Карячин был из Питера. Отец-железнодорожник году в двадцать седьмом опух, обезножел и скоро умер; Витька к тому времени уже ходил в завод и получал рабочую карточку. У матери тоже была рабочая, а у Вальки и Машки иждивенческие. Но, отстояв ночь в черной очереди голодных, злых и несчастных людей, все равно плохо выходило полученные карточки отоваривать: кооперативы разбросаны по разным концам города, добравшись же до нужного, часто случалось обнаружить, что сегодня крупу не дают, обещали завтра; а за селедкой и вовсе надо было вчера. Промотавшись полгода как саврас и совершенно отчаявшись, мать взяла Вальку и совсем малую Машку, прижала напоследок сына к себе, погладила по вихрастой головушке, наказала держаться до ее возвращения — а уж она скоро привезет несколько мешков продовольствия — и поехала в Конотоп, где оставались кое-какие родичи. Говорили, правда, что на хлебородном юге еще голоднее, чем на севере и в городах; что люди едят вику, кору, чуть ли не глину, пухнут и мрут; ну да мать, в тех изобильных краях выросшая, в нелепые эти слухи не верила: как же мрут, когда с одной лишь квадратной сажени тамошнего чернозема цельная семья может прокормиться?!

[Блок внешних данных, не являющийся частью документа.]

(** [false]: out of memory. *)
Definition js_shape_prepare_update (p : Z) (rt : JSRuntime) : res (bool * JSRuntime) :=
  o ← get_object rt p;
  sh ← get_shape rt (shape o);
  if is_hashed sh then
    if negb (ref_count sh =? 1) then
      '(a, rt) ← js_clone_shape (shape o) rt;
      if a =? 0 then Ret (false, rt)
      else
        rt ← js_free_shape (shape o) rt;
        rt ← change_shape p a rt;
        Ret (true, rt)
    else
      rt ← js_shape_hash_unlink (shape o) rt;
      sh ← get_shape rt (shape o);
      Ret (true, put_shape (shape o) (set_hashed false sh) rt)
  else Ret (true, rt).

(** The property with the index [i]. *)
Definition js_update_property_flags (p i flags0 : Z) (rt : JSRuntime) : res (bool * JSRuntime) :=
  o ← get_object rt p;
  sh ← get_shape rt (shape o);
  pr ← of_opt (znth (prop sh) i);
  if negb (flags0 =? flags pr) then
    '(ok, rt) ← js_shape_prepare_update p rt;
    if negb (ok : bool) then Ret (false, rt)
    else
      o ← get_object rt p;
      sh ← get_shape rt (shape o);
      pr ← of_opt (znth (prop sh) i);
      l ← of_opt (zupd (prop sh) i (mkProp (hash_next pr) (wrap 6 flags0) (atom pr)));
      Ret (true, put_shape (shape o) (set_props (prop_size sh) (deleted_prop_count sh) (prop_hash sh) l sh) rt)
  else Ret (true, rt).

(** [JS_SetPrototypeInternal], once it is known that the prototype may change. *)
Definition set_prototype (p proto0 : Z) (rt : JSRuntime) : res (bool * JSRuntime) :=
  '(ok, rt) ← js_shape_prepare_update p rt;
  if negb (ok : bool) then Ret (false, rt)
  else
    o ← get_object rt p;
    sh ← get_shape rt (shape o);
    Ret (true, put_shape (shape o) (set_proto proto0 sh) rt).

Definition JS_UNDEFINED_VALUE : Z := 0.

(** The property [h] leaves its chain and its entry is freed. *)
Definition remove_property (p atom0 : Z) (lpr : option Z) (h : Z) (rt : JSRuntime) : res JSRuntime :=
  o ← get_object rt p;
  sh ← get_shape rt (shape o);
  pr ← of_opt (znth (prop sh) (h - 1));
  '(l, ph) ← match lpr with
             | Some i =>
                 lp ← of_opt (znth (prop sh) i);
                 l ← of_opt (zupd (prop sh) i (mkProp (hash_next pr) (flags lp) (atom lp)));
                 Ret (l, prop_hash sh)
             | None =>
                 ph ← of_opt (zupd (prop_hash sh) (Z.land atom0 (prop_hash_mask sh)) (hash_next pr));
                 Ret (prop sh, ph)
             end;
  s ← JS_FreeAtom (atom pr) (atoms rt);
  pr ← of_opt (znth l (h - 1));
  l ← of_opt (zupd l (h - 1) (mkProp (hash_next pr) 0 JS_ATOM_NULL));
  vs ← of_opt (zupd (values o) (h - 1) JS_UNDEFINED_VALUE);
  let sh := set_props (prop_size sh) (deleted_prop_count sh + 1) ph l sh in
  Ret (put_object p (mkObject (shape o) vs) (put_shape (shape o) sh (set_atoms s rt))).

(** 1, 0, or -1 when memory runs out.  For objects without exotic methods. *)
Definition delete_property (p atom0 : Z) (rt : JSRuntime) : res (Z * JSRuntime) :=
  o ← get_object rt p;
  sh ← get_shape rt (shape o);
  '(lpr, h) ← find_prop sh atom0;
  if h =? 0 then Ret (1, rt)
  else
    pr ← of_opt (znth (prop sh) (h - 1));
    if Z.land (flags pr) JS_PROP_CONFIGURABLE =? 0 then Ret (0, rt)
    else
      '(ok, rt) ← js_shape_prepare_update p rt;
      if negb (ok : bool) then Ret (-1, rt)
      else
        rt ← remove_property p atom0 lpr h rt;
        o ← get_object rt p;
        sh ← get_shape rt (shape o);
        if (8 <=? deleted_prop_count sh) && (prop_count sh / 2 <=? deleted_prop_count sh) then
          '(_, rt) ← compact_properties p rt;
          Ret (1, rt)
        else Ret (1, rt).
(* ===== verification/ShapeFacts.v ===== *)
(** * quickjs.c: the properties of one shape

    The table of a shape finds exactly the properties that are not deleted, and
    its operations keep it so. *)
From Stdlib Require Import ZArith Lia Bool.
From stdpp Require Import base numbers list gmap.
From S2P Require Import Prelude Cutils Chains JSValue AtomState ShapeState ShapeSpec.

(** The nodes of the chains are the numbers of the properties, from 1. *)
Definition pnext (l : list JSShapeProperty) (i : Z) : option Z := hash_next <$> znth l (i - 1).
Definition pbucket (size : Z) (l : list JSShapeProperty) (i : Z) : option Z :=
  match znth l (i - 1) with
  | Some pr => if atom pr =? JS_ATOM_NULL then None else Some (Z.land (atom pr) (size - 1))
  | None => None
  end.

(** The atoms of the properties that are not deleted; none occurs twice. *)
Definition atoms_of (l : list JSShapeProperty) : list Z := map atom (filter (fun p => atom p <> JS_ATOM_NULL) l).
Definition distinct (l : list JSShapeProperty) : Prop := NoDup (atoms_of l).

(** [n] bounds the number of properties. *)
Record shape_wf (n : Z) (sh : JSShape) : Prop := {
  sw_size : exists k, 0 <= k <= 30 /\ zlen (prop_hash sh) = 2 ^ k;
  sw_table : table (pnext (prop sh)) (prop_hash sh) (pbucket (zlen (prop_hash sh)) (prop sh));
  sw_distinct : distinct (prop sh);
  sw_deleted : deleted_prop_count sh = countb (fun p => atom p =? JS_ATOM_NULL) (prop sh);
  sw_count : prop_count sh <= prop_size sh;
  sw_small : prop_count sh <= n /\ 2 <= prop_size sh <= 2 * n + 2
}.

Lemma mask_range a k : 0 <= k -> 0 <= Z.land a (2 ^ k - 1) < 2 ^ k.
Proof. intros Hk. rewrite land_mask by done. apply Z.mod_pos_bound. by apply Z.pow_pos_nonneg. Qed.

(** ** Lists of properties *)
Lemma znth_snoc {X} (l : list X) x : znth (l ++ [x]) (zlen l) = Some x.
Proof. apply znth_Some. split; [apply zlen_nonneg |]. unfold zlen. by rewrite Nat2Z.id, list_lookup_middle. Qed.

Lemma pbucket_range size l i b : pbucket size l i = Some b -> 0 < i <= zlen l.
Proof.
  unfold pbucket. destruct (znth l (i - 1)) eqn:E; [| done]. apply znth_lt_Some in E. lia.
Qed.

Lemma pbucket_old size l k i : i <= zlen l -> pbucket size (l ++ k) i = pbucket size l i.
Proof. intros H. unfold pbucket. by rewrite znth_app_l by lia. Qed.

Lemma pnext_old l k i : i <= zlen l -> pnext (l ++ k) i = pnext l i.
Proof. intros H. unfold pnext. by rewrite znth_app_l by lia. Qed.
Lemma update_flags_step n extra (rt : JSRuntime) p i pr f : inv n None extra rt -> has_prop rt p i pr -> 0 <= f < 64 ->
  exists ok rt', js_update_property_flags p i f rt = Ret (ok, rt') /\ inv n None extra rt' /\
  (ok = false -> poor /\ same_abs rt rt' /\ ~ own_shape rt p) /\
  (ok = true -> f = flags pr \/ own_shape rt' p) /\
  (ok = true -> exists pr' p0 l v, has_prop rt' p i pr' /\ atom pr' = atom pr /\ flags pr' = f /\ abs rt p = Some (p0, l) /\
     find_key (atom pr) l = Some (flags pr, v) /\
     abs_change p (Some (p0, update_key (atom pr) (f, v) l)) rt rt').
Proof.
  intros I Hpr Hf. destruct (prop_value _ _ _ _ _ _ _ I Hpr) as (o & s & v & l1 & l2 & Hp & Hs & Hi & Hv & El & Hk1 & Hk2). destruct Hpr as [Ha _].
  destruct (abs_object held poor _ _ _ _ _ _ I Hp) as (s0 & Hs0 & W & Hz & Hab). assert (s0 = s) as -> by congruence.
  unfold js_update_property_flags. rewrite (get_object_Ret _ _ _ Hp). cbn [mbind res_bind]. rewrite (get_shape_Ret _ _ _ Hs). cbn [mbind res_bind].
  rewrite Hi. cbn [of_opt mbind res_bind]. destruct (Z.eqb_spec f (flags pr)) as [-> | D]; cbn [negb].
  { exists true, rt. split_and!; try done; [by left |]. intros _. exists pr, (proto s), (live (prop s) (values o)), v. split_and!; try done.
    - split; [done |]. by exists o, s.
    - rewrite El. by apply find_middle.
    - rewrite El, update_middle, <- El, <- Hab by done. by apply same_abs_change. }
  destruct (prepare_step n extra rt p o s I Hp Hs) as (ok & rt1 & -> & I1 & Hab1 & Hpo & Hok). cbn [mbind res_bind].
  destruct ok; cbn [negb]; [| exists false, rt1; destruct (Hpo eq_refl) as [Hpo' Hh]; split_and!; try done; intros _; split_and!; try done; intros (o1 & s1 & Hp1 & Hs1 & Hh1); congruence]. destruct (Hok eq_refl) as (a & k & Hp1 & Hs1).
  rewrite (get_object_Ret _ _ _ Hp1). cbn [mbind res_bind shape]. rewrite (get_shape_Ret _ _ _ Hs1). cbn [mbind res_bind prop alone set_hashed set_ref_count set_next].
  rewrite Hi. cbn [of_opt mbind res_bind]. set (pr' := mkProp (hash_next pr) (wrap 6 f) (atom pr)).
  assert (wrap 6 f = f) as Ewr by (unfold wrap; apply Z.mod_small; change (2 ^ 6) with 64; done).
  destruct (zupd_is_Some (prop s) i pr') as [l' Hl']; [by apply znth_lt_Some in Hi |]. rewrite Hl'. cbn [of_opt mbind res_bind].
  match goal with |- context [put_shape a ?x rt1] => set (s' := x) end.
  destruct (flags_wf n s s' i pr pr' W Hi Hl') as [W' Eat]; try done.
  destruct (own_in_place n n None None extra rt1 (put_shape a s' rt1) p _ _ s' (values o) I1 Hp1 Hs1) as [I2 Hab2]; try done.
  { by apply (object_eta _ p (mkObject a (values o))). }
  { apply (v_hash _ _ _ _ _ _ I _ _ Hs). }
  { rewrite Eat. apply (own_atoms _ _ _ _ _ _ I1 Hs1). }
  { by left. } { by left. } { by left. } { by left. }
  eexists true, _. split; [reflexivity |]. split_and!; [done | done | |].
  { intros _. right. exists (mkObject a (values o)), s'. cbn. by rewrite lookup_insert_eq. }
  intros _. exists pr', (proto s), (live (prop s) (values o)), v. split_and!; try done.
  - split; [done |]. exists (mkObject a (values o)), s'. split_and!; [done | by cbn; rewrite lookup_insert_eq | by eapply znth_zupd_eq].
  - rewrite El. by apply find_middle.
  - eapply abs_change_pre; [exact Hab1 |]. rewrite <- Ewr. change (wrap 6 f) with (flags pr').
    rewrite <- (updated_live _ _ _ _ _ _ _ _ Hi Hl' eq_refl Ha (zupd_same _ _ _ Hv) (sw_distinct _ _ W) (wf_length _ _ _ W Hz)). done.
Qed.

Lemma set_prototype_step n extra (rt : JSRuntime) p o s q : inv n None extra rt -> objects rt !! p = Some o -> shapes rt !! shape o = Some s ->
  exists ok rt', set_prototype p q rt = Ret (ok, rt') /\ inv n None extra rt' /\ (ok = false -> poor /\ same_abs rt rt') /\
  (ok = true -> abs_change p (Some (q, live (prop s) (values o))) rt rt').
Proof.
  intros I Hp Hs. destruct (abs_object held poor _ _ _ _ _ _ I Hp) as (s0 & Hs0 & W & Hz & Hab). assert (s0 = s) as -> by congruence.
  unfold set_prototype. destruct (prepare_step n extra rt p o s I Hp Hs) as (ok & rt1 & -> & I1 & Hab1 & Hpo & Hok). cbn [mbind res_bind].
  destruct ok; cbn [negb]; [| by exists false, rt1; split_and!; try done; split; [apply Hpo | done]]. destruct (Hok eq_refl) as (a & k & Hp1 & Hs1).
  rewrite (get_object_Ret _ _ _ Hp1). cbn [mbind res_bind shape]. rewrite (get_shape_Ret _ _ _ Hs1). cbn [mbind res_bind].
  set (s' := set_proto q (alone k s)).
  destruct (own_in_place n n None None extra rt1 (put_shape a s' rt1) p _ _ s' (values o) I1 Hp1 Hs1) as [I2 Hab2]; try done.
  { by apply (object_eta _ p (mkObject a (values o))). }
  { apply (v_hash _ _ _ _ _ _ I _ _ Hs). }
  { by eapply shape_wf_same. }
  { apply (own_atoms _ _ _ _ _ _ I1 Hs1). }
  { by left. } { by left. } { by left. } { by left. }
  eexists true, _. split; [reflexivity |]. split_and!; [done | done |]. intros _. by eapply abs_change_pre.
Qed.
End update.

Уехали — и с тех пор Виктор Карячин ни ее, ни сестру и брата больше не видел.
Оставшись один, он понял, что не только в инженеры, но даже и в помощники мастера ему дороги заказаны. Ну и впрямь: отбухал смену, отрыскал свое за какой-никакой пищей, а потом полночи разбирай ватманы да синьки! — такой календарь не всякий потянет, будь он даже до самого горлышка налит благими намерениями.
В общем, чтобы выжить, нужно было прибиваться к власти.
Мало-помалу Карячин стал двигаться по пути активиста: регулярно читал газеты и в любой ситуации находил смелость, чтобы выкрикнуть на собрании (хоть с места, хоть даже выйдя к столу президиума) что-нибудь вроде:
— Нам, товарищи, нельзя забывать о беспощадной борьбе с классовым врагом! Потому что, товарищи, все мы целиком и полностью поддерживаем генеральную линию нашей родной пролетарской партии и не потерпим в этом разрезе никаких шатаний. Всем надо помнить, что левые уклоны и правые загибы — это, товарищи, уловки классового врага, который хочет замазать глаза передовому отряду, целиком и полностью стоящему на битве завершающего года пятилетки! И поэтому пусть рукавицы выдают раз в месяц, как положено, а не от случая к случаю!..
Да…
Карячин вздохнул и, еще раз понюхав мыло, завернул его в обрывок газеты и сунул в карман шинели.
На четыре часа было у него назначено тайное свиданьице с агентом, проходившим в донесениях Карячина под прозвищем «Береза». Конечно, оперуполномоченный знал и имя его, и фамилию, и отчество, и статью, и срок, но давно поставил себе за правило даже в мыслях называть стукачей только кличками: всем спокойнее. Береза сегодня топил баню для помывки администрации; вот как раз пока он возится у печки, Карячин с ним и потолкует; комар носу не подточит.